Required action: Would you please transcribe, exactly as written, the lines of the entries below starting at the one that holds "set (st := record_start" and ending at the one that holds "rewrite (Hf _", both included?

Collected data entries
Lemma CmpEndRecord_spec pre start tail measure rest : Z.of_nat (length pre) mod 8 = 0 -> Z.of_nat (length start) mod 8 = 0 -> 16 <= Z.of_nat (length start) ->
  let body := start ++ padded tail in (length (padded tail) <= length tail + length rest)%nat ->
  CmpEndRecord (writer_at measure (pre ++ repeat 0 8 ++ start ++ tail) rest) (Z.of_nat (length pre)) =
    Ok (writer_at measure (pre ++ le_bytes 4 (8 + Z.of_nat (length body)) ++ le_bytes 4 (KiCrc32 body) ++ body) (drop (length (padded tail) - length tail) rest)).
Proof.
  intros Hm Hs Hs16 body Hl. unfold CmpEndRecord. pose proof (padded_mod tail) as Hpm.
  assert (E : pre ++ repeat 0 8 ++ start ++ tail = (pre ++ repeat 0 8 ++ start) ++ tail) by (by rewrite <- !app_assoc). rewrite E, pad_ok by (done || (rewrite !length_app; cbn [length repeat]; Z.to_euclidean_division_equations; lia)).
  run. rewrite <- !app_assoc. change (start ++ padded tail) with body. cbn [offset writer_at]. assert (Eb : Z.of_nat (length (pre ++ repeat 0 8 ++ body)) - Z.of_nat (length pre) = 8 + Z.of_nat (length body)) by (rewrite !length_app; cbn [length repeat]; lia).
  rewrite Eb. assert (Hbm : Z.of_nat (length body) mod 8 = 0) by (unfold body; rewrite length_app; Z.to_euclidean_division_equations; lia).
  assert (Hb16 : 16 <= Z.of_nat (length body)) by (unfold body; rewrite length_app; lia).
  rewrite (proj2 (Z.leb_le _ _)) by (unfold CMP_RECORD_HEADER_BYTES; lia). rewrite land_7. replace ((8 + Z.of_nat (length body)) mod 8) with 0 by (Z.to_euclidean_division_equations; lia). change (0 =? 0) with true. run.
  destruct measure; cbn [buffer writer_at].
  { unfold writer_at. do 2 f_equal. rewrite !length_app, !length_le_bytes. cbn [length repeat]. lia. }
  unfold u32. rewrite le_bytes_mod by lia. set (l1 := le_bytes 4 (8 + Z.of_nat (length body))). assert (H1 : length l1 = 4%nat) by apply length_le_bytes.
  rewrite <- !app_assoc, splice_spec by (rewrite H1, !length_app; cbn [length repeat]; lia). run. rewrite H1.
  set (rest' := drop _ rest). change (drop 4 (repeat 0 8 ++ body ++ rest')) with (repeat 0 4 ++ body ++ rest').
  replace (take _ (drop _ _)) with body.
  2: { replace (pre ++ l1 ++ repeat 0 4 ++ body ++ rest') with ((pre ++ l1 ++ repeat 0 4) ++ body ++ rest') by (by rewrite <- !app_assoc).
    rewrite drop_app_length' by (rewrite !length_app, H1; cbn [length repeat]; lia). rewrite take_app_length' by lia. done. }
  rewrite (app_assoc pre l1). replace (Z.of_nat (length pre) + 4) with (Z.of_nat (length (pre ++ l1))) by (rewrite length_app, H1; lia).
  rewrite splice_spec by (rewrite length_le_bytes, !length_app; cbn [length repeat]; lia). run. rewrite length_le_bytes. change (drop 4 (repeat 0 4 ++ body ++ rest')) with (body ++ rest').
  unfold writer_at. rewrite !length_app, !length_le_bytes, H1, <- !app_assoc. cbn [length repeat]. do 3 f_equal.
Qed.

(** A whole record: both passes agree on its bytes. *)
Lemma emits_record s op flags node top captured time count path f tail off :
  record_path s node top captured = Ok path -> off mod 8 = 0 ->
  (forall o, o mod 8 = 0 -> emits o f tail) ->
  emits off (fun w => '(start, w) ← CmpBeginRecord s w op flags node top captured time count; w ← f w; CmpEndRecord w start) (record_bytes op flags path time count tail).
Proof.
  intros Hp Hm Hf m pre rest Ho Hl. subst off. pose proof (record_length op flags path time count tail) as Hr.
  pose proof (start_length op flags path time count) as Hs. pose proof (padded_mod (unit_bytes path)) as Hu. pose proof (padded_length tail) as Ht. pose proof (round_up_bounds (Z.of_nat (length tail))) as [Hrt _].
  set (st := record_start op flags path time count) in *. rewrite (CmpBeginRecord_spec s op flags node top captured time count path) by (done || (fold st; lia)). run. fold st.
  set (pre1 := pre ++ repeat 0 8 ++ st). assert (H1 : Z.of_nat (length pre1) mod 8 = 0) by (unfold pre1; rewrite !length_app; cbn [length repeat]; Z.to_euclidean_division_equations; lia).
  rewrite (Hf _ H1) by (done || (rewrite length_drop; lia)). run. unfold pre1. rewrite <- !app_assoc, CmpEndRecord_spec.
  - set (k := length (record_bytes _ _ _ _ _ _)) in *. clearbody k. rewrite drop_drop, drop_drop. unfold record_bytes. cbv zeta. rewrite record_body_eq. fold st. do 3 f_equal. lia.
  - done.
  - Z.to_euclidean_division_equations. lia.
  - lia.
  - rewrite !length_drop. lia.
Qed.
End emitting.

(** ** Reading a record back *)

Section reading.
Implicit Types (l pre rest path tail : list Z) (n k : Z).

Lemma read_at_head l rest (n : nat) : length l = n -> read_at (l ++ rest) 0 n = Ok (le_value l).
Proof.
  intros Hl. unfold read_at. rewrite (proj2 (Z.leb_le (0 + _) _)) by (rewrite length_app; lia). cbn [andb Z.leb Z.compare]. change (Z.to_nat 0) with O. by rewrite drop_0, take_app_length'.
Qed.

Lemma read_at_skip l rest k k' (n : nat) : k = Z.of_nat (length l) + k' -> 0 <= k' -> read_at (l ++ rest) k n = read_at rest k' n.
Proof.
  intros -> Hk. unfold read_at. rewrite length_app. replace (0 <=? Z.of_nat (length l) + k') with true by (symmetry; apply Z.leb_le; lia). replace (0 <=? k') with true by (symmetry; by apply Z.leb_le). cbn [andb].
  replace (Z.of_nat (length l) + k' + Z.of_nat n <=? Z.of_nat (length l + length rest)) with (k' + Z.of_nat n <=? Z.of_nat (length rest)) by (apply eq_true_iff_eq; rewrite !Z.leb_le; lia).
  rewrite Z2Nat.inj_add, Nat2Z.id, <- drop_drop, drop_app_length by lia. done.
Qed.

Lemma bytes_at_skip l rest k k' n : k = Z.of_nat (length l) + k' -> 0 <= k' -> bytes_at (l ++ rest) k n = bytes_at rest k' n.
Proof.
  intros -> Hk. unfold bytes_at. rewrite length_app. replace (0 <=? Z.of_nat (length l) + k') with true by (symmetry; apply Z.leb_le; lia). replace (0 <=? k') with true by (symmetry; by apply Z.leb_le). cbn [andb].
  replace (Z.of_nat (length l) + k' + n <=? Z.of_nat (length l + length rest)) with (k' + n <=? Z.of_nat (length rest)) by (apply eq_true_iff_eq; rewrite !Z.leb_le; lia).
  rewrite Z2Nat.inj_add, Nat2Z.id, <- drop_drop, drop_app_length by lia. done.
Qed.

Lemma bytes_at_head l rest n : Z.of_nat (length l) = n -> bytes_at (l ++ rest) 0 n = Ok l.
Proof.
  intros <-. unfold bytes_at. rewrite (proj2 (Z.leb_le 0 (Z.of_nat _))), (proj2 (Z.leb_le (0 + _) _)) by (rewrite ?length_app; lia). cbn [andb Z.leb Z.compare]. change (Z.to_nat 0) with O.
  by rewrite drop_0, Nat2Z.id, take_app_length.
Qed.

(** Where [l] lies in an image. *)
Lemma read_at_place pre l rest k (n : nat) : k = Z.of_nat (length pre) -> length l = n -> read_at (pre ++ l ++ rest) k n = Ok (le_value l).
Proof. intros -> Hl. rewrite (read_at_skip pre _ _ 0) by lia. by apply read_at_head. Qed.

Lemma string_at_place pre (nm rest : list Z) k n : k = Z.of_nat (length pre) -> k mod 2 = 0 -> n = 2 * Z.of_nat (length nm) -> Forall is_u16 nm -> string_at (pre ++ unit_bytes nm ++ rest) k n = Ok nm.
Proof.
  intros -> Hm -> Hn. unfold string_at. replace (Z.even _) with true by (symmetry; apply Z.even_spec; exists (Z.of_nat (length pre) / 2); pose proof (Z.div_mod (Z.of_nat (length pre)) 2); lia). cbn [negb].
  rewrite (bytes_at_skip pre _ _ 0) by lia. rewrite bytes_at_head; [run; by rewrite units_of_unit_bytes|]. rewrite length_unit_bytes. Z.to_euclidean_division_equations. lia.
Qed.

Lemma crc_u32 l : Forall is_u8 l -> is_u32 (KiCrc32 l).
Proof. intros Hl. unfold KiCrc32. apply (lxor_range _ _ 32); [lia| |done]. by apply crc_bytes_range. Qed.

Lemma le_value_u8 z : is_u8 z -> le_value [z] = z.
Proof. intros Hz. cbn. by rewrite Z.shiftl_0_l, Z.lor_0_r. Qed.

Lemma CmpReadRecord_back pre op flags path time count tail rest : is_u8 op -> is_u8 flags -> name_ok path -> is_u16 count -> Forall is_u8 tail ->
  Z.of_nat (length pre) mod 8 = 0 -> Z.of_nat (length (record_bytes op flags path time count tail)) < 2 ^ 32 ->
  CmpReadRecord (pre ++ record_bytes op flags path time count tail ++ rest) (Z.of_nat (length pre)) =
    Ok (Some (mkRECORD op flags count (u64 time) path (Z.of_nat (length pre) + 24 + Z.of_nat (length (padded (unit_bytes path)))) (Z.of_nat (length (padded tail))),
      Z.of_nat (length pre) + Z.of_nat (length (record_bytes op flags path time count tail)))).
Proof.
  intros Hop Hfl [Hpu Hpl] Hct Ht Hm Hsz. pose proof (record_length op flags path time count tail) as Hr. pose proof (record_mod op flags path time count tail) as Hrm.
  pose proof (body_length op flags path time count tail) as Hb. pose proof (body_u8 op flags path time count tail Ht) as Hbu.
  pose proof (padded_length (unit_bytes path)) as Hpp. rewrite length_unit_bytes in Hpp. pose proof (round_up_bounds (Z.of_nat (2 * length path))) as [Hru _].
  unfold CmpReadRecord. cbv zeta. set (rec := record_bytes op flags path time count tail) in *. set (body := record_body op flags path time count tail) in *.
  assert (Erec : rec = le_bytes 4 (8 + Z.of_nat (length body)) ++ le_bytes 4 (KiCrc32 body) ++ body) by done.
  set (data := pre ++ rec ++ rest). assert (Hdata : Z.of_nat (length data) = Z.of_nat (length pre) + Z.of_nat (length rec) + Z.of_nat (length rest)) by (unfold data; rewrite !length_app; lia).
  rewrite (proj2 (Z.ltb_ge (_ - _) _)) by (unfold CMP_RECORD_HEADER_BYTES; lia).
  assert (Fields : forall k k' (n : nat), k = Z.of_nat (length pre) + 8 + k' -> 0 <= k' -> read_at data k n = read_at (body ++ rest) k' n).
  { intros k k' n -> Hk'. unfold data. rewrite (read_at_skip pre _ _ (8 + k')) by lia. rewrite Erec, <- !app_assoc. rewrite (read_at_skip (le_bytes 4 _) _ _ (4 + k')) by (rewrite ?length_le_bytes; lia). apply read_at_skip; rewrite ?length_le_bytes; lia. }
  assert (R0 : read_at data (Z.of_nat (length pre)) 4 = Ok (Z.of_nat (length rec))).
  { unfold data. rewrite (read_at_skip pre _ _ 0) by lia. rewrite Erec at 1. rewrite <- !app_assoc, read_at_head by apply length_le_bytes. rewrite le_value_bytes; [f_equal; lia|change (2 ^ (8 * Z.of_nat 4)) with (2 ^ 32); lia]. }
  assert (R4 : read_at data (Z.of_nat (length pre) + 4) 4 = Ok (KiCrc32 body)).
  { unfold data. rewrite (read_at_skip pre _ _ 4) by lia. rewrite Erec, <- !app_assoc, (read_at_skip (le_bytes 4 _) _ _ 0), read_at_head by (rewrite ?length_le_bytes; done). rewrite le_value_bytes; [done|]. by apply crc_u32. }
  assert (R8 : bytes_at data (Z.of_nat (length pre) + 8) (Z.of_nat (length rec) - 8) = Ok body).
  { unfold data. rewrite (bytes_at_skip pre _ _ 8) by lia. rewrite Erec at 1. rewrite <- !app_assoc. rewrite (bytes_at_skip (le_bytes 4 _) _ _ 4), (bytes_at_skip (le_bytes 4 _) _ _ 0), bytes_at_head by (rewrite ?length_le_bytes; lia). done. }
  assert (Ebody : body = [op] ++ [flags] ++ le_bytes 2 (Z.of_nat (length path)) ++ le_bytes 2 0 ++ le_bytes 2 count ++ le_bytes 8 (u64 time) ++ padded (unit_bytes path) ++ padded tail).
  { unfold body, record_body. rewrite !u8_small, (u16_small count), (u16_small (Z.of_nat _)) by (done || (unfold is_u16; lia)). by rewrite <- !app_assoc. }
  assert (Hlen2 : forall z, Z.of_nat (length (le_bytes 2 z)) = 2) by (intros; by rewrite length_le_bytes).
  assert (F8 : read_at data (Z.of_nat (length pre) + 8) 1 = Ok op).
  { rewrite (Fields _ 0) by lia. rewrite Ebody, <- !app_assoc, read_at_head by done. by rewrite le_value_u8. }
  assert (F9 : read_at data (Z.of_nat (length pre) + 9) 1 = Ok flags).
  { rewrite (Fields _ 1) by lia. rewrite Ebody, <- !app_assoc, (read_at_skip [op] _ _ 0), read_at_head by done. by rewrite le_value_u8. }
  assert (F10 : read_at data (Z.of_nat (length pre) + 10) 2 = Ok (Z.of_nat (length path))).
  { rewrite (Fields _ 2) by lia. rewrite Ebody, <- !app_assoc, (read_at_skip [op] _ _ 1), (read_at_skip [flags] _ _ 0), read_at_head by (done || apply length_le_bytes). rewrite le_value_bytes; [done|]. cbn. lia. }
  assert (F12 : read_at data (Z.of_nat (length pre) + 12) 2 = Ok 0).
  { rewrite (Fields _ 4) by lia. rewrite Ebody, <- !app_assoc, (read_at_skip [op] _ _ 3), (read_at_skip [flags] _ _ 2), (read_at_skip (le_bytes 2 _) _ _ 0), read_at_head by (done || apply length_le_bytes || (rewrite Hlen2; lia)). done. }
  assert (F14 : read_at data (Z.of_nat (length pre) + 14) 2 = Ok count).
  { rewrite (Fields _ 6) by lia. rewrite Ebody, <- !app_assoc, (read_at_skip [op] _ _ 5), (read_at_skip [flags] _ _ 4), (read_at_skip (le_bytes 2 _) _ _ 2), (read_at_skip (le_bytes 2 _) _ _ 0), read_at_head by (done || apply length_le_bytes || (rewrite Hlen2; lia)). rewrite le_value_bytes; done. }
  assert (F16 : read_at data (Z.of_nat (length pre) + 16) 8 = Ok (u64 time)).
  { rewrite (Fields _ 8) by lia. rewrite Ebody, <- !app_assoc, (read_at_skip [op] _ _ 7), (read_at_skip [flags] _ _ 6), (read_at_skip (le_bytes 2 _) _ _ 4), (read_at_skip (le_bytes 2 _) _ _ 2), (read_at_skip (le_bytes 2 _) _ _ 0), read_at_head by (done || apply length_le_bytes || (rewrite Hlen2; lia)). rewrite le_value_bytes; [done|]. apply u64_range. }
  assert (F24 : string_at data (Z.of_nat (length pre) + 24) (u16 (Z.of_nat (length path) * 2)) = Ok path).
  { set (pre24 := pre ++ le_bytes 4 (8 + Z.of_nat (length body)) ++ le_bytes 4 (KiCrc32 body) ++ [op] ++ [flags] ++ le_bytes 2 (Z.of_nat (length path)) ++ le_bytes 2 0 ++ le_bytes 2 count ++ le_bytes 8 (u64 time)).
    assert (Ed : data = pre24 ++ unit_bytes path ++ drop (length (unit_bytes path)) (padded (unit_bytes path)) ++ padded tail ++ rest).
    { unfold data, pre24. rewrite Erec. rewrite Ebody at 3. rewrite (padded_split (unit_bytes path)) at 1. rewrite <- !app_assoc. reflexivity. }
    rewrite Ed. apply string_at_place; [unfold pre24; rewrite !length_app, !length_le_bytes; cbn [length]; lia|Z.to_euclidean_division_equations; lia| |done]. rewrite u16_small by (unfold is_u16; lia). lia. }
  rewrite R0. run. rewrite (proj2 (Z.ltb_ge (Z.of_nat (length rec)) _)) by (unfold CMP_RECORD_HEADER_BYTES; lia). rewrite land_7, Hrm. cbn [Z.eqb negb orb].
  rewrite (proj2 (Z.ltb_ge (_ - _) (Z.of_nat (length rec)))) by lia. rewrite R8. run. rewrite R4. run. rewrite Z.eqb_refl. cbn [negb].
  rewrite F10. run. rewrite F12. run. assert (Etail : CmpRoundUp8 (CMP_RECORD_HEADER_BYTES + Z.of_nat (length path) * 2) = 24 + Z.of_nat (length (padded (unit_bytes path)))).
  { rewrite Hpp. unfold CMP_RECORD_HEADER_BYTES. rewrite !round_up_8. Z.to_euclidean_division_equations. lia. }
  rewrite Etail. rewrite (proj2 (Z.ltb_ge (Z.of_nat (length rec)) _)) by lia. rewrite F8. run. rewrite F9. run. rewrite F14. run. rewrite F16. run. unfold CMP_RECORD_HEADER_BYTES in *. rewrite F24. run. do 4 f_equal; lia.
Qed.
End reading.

Task solution:
  set (st := record_start op flags path time count) in *. rewrite (CmpBeginRecord_spec s op flags node top captured time count path) by (done || (fold st; lia)). run. fold st.
  set (pre1 := pre ++ repeat 0 8 ++ st). assert (H1 : Z.of_nat (length pre1) mod 8 = 0) by (unfold pre1; rewrite !length_app; cbn [length repeat]; Z.to_euclidean_division_equations; lia).
  rewrite (Hf _ H1) by (done || (rewrite length_drop; lia)). run. unfold pre1. rewrite <- !app_assoc, CmpEndRecord_spec.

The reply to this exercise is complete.